[Saved data entries]
______________________________

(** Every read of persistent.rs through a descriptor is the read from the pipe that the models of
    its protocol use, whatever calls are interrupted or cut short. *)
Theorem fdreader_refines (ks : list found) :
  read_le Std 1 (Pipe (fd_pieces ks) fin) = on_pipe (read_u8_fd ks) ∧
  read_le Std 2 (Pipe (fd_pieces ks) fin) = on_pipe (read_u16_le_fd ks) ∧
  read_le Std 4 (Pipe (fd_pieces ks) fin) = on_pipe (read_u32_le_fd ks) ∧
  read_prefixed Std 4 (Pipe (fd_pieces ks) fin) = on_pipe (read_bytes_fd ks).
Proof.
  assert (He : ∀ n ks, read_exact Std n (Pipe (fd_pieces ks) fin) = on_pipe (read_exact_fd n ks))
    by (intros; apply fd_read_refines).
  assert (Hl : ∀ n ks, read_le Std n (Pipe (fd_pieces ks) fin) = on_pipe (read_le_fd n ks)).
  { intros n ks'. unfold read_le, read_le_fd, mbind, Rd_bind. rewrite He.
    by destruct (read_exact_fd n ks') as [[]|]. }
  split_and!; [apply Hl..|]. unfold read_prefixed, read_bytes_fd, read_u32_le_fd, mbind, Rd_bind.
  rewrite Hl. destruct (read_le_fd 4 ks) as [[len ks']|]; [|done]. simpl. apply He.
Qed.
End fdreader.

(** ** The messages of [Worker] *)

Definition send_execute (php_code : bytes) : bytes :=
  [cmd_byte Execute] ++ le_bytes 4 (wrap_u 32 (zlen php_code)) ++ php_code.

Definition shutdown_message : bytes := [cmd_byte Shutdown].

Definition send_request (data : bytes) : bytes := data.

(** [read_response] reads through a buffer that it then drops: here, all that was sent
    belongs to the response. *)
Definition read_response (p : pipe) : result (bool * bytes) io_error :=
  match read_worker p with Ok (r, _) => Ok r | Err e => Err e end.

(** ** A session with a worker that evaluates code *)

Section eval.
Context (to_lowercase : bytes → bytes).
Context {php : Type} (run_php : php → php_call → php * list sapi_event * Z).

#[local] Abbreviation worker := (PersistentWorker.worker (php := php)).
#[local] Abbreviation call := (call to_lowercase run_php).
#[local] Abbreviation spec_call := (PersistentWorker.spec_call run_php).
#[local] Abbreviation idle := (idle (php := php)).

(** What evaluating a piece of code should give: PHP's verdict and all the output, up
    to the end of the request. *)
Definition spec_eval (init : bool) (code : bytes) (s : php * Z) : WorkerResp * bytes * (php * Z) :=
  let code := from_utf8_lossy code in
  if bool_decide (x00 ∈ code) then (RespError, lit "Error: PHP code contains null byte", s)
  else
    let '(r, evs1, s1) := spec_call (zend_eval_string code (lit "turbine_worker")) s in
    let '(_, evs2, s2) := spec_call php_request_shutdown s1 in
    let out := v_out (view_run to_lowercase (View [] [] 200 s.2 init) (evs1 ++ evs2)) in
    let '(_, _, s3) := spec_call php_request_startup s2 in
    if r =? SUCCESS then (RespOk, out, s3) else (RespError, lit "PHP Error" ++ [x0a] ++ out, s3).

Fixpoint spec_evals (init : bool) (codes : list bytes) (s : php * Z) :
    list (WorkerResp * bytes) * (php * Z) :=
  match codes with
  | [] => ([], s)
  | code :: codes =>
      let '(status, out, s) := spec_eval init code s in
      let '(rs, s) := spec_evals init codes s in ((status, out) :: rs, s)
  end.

______________________________

- [About this exercise]:
Lines after the one containing "read_le Std 1" are not wanted; repeat exactly each line above from the first up to and including it.

- [Written solution]:
(** Every read of persistent.rs through a descriptor is the read from the pipe that the models of
    its protocol use, whatever calls are interrupted or cut short. *)
Theorem fdreader_refines (ks : list found) :
  read_le Std 1 (Pipe (fd_pieces ks) fin) = on_pipe (read_u8_fd ks) ∧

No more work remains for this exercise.